--- EXTRACTED RECORDS Enclosed Below ---

(** ** Concrete snapshots for the examples below *)

Module Example.


(** A snapshot in which CDP and LLDP report the same adjacency; only LLDP
    gives the local interface. *)
Definition both_protocols : Diff.snapshot :=
  {| Diff.hostname := "A"; Diff.timestamp := "2024-01-01_10-00-00";
     Diff.items :=
       [("show cdp neighbors detail", "",
         ["device_id"; "port_id"], [["SW-B"; "GigabitEthernet0/1"]]);
        ("show lldp neighbors detail", "",
         ["system_name"; "local_interface"; "port_id"],
         [["sw-b"; "Gi1/0/24"; "Gi0/1"]])] |}.

(** The same neighbour and remote port, first seen by CDP on one local
    interface and later by LLDP on another. *)
Definition uplink_before : Diff.snapshot :=
  {| Diff.hostname := "A"; Diff.timestamp := "2024-01-01_10-00-00";
     Diff.items :=
       [("show cdp neighbors detail", "",
         ["device_id"; "local_interface"; "port_id"],
         [["SW-B"; "Gi1/0/1"; "Gi0/1"]])] |}.

Definition uplink_after : Diff.snapshot :=
  {| Diff.hostname := "A"; Diff.timestamp := "2024-01-02_10-00-00";
     Diff.items :=
       [("show lldp neighbors detail", "",
         ["system_name"; "local_interface"; "port_id"],
         [["sw-b"; "Gi1/0/2"; "Gi0/1"]])] |}.

(** A VLAN table with the id 10, and one in which the id is the
    superscript digit U+00B2. *)
Definition vlan_ten : Diff.snapshot :=
  {| Diff.hostname := "A"; Diff.timestamp := "2024-01-01_10-00-00";
     Diff.items := [("show vlan brief", "", ["vlan"; "name"], [["10"; "users"]])] |}.

Definition vlan_superscript : Diff.snapshot :=
  {| Diff.hostname := "A"; Diff.timestamp := "2024-01-02_10-00-00";
     Diff.items := [("show vlan brief", "", ["vlan"; "name"], [["²"; "users"]])] |}.

(** The three timestamps of a retention run with [max_keep = 2]. *)
Definition three_saves : list string :=
  ["2024-01-03_00-00-00"; "2024-01-01_00-00-00"; "2024-01-02_00-00-00"].

End Example.

(** Histories for the runs of the snapshot store. *)
Module Store.

(** Two snapshots and a file that is none. *)
Definition two_snapshots : gset string :=
  {["2024-01-01_00-00-00.json"; "2024-01-02_00-00-00.json"; "notes.txt"]}.

(** A name that [mkstemp] may create. *)
Definition mkstemp (dir : gset string) : string := "snap_k3x9q2ab.json".

(** A reader under which every entry holds its own name. *)
Definition read_name (f : string) : res string := Ok f.

(** A reader that fails on the snapshot of 2 January. *)
Definition read_damaged (f : string) : res string :=
  if String.eqb f "2024-01-02_00-00-00.json" then Raise ValueError else Ok f.

End Store.

(** * Facts about the primitives *)

Section SortingFacts.
Context {A K : Type}.
Variable le : K -> K -> bool.
Variable key : A -> K.
Hypothesis le_total : forall a b, le a b = true \/ le b a = true.
Hypothesis le_trans : forall a b c, le a b = true -> le b c = true -> le a c = true.

Definition key_le (x y : A) : Prop := le (key x) (key y) = true.

Lemma insert_by_perm x l : Permutation (insert_by le key x l) (x :: l).
Proof.
  induction l as [|y l IH]; simpl; [done|].
  destruct (le (key x) (key y)); [done|].
  rewrite IH. apply perm_swap.
Qed.

Lemma sorted_by_perm l : Permutation (sorted_by le key l) l.
Proof.
  induction l as [|x l IH]; simpl; [done|].
  fold (sorted_by le key l). rewrite insert_by_perm. by constructor.
Qed.

Lemma sorted_by_length l : length (sorted_by le key l) = length l.
Proof. apply Permutation_length, sorted_by_perm. Qed.

Lemma sorted_by_elem x l : x ∈ sorted_by le key l <-> x ∈ l.
Proof. by rewrite sorted_by_perm. Qed.

Lemma sorted_by_NoDup l : NoDup l -> NoDup (sorted_by le key l).
Proof. intros H. by rewrite sorted_by_perm. Qed.

Lemma insert_by_sorted x l :
  StronglySorted key_le l -> StronglySorted key_le (insert_by le key x l).
Proof.
  induction 1 as [|y l Hs IH Hall]; simpl.
  { repeat constructor. }
  destruct (le (key x) (key y)) eqn:Hxy.
  - constructor; [by constructor|].
    constructor; [exact Hxy|].
    eapply Forall_impl; [exact Hall|].
    intros z Hz. unfold key_le in *. by eapply le_trans.
  - constructor; [exact IH|].
    assert (Hyx : key_le y x).
    { unfold key_le. destruct (le_total (key x) (key y)); congruence. }
    rewrite insert_by_perm. by constructor.
Qed.

Lemma sorted_by_sorted l : StronglySorted key_le (sorted_by le key l).
Proof.
  induction l as [|x l IH]; simpl; [constructor|].
  by apply insert_by_sorted.
Qed.

(** The head of a sorted list has the least key. *)
Lemma sorted_by_head_least l r rest x :
  sorted_by le key l = r :: rest -> x ∈ l -> key_le r x.
Proof.
  intros Heq Hx.
  pose proof (sorted_by_sorted l) as Hs. rewrite Heq in Hs.
  apply sorted_by_elem in Hx. rewrite Heq in Hx.
  inversion Hs as [|? ? _ Hall]; subst.
  apply elem_of_cons in Hx as [->|Hx].
  - unfold key_le. destruct (le_total (key r) (key r)); done.
  - rewrite Forall_forall in Hall. by apply Hall.
Qed.
End SortingFacts.

Section StringFacts.
Import PyStr.
(** * DB2 to Snowflake table converter: extractor and transpiler

    A shallow embedding of [scripts/01_split_db2_ddl.py] (the extractor,
    module [Split], and its [main], module [SplitMain]) and
    [scripts/02_convert_to_snowflake.py] (the transpiler, module [Convert]),
    the properties of the specification stated over it, and further
    properties of the two scripts.

    - Text is a list of characters with code points below 256, ASCII and
      the Latin-1 supplement, which is the domain of this development.  The
      character classes and the case mapping are those of Python on these
      code points; [str.upper] is modelled with the sharp s, which it turns
      into two characters.  The micro sign and the y with diaeresis, whose
      upper case lies above 255, are kept as they are.
    - The string methods the scripts call are in module [Py], one function
      per method.
    - The patterns are values of [Re.regex], written after the source
      pattern by pattern, and run by a backtracking matcher that tries the
      alternatives in the order of Python's [re]; [Re.matches] says what a
      pattern can match, and the matcher is proved to find a match exactly
      when there is one.
    - The issues file is an append-only list of issues, threaded through the
      transpiler as the state of the computations [Convert.Log].
    - Reading and writing files, the time stamp and the logging are outside:
      the functions take the text read and return the text handed to the
      write.  [SplitMain] takes, for each file, whether it can be read and
      whether it can be written. *)

From Stdlib Require Import Ascii String Bool Arith ZArith Lia List.
Import ListNotations.
Open Scope list_scope.
Open Scope bool_scope.

Set Implicit Arguments.

(** Python [str]. *)
Definition str := list ascii.

(** A string literal of the source. *)
Definition lit (s : string) : str := list_ascii_of_string s.

(* ================================================================= *)
(** ** The Python string operations used by the two scripts *)

Module Py.

Definition nl : ascii := ascii_of_nat 10.

(** The code point of the character lies between the two bounds. *)
Definition in_range (lo hi : nat) (c : ascii) : bool :=
  let n := nat_of_ascii c in (lo <=? n) && (n <=? hi).

(** [str.isspace] on one character: TAB, LF, VT, FF, CR, the four
    separators U+001C-U+001F, the space, U+0085 and the no-break space
    U+00A0.  [str.strip], [str.split] and the class [\s] use it. *)
Definition isspace (c : ascii) : bool :=
  in_range 9 13 c || in_range 28 32 c ||
  Ascii.eqb c (ascii_of_nat 133) || Ascii.eqb c (ascii_of_nat 160).

(** The letters with an upper case of one character below 256: [a]-[z] and
    U+00E0-U+00FE without the division sign. *)
Definition islower (c : ascii) : bool :=
  in_range 97 122 c || in_range 224 246 c || in_range 248 254 c.

(** The letters with a lower case: [A]-[Z] and U+00C0-U+00DE without the
    multiplication sign. *)
Definition isupper (c : ascii) : bool :=
  in_range 65 90 c || in_range 192 214 c || in_range 216 222 c.

(** [str.isalnum] on one character: the digits and letters of ASCII, and of
    U+0080-U+00FF the letters, the superscript digits and the fractions. *)
Definition isalnum (c : ascii) : bool :=
  in_range 48 57 c || in_range 65 90 c || in_range 97 122 c ||
  Ascii.eqb c (ascii_of_nat 170) || in_range 178 179 c ||
  Ascii.eqb c (ascii_of_nat 181) || in_range 185 186 c || in_range 188 190 c ||
  in_range 192 214 c || in_range 216 246 c || in_range 248 255 c.

(** The regex class [\w]. *)
Definition isword (c : ascii) : bool := isalnum c || Ascii.eqb c "_"%char.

--- End of Enclosed EXTRACTED RECORDS ---

## EXERCISE PROMPT
Set down only the lines above that fall between the line holding "Import PyStr." and the line holding "the properties of", inclusive, keeping each exact.

## RESPONSE BELOW
Import PyStr.
(** * DB2 to Snowflake table converter: extractor and transpiler

    A shallow embedding of [scripts/01_split_db2_ddl.py] (the extractor,
    module [Split], and its [main], module [SplitMain]) and
    [scripts/02_convert_to_snowflake.py] (the transpiler, module [Convert]),
    the properties of the specification stated over it, and further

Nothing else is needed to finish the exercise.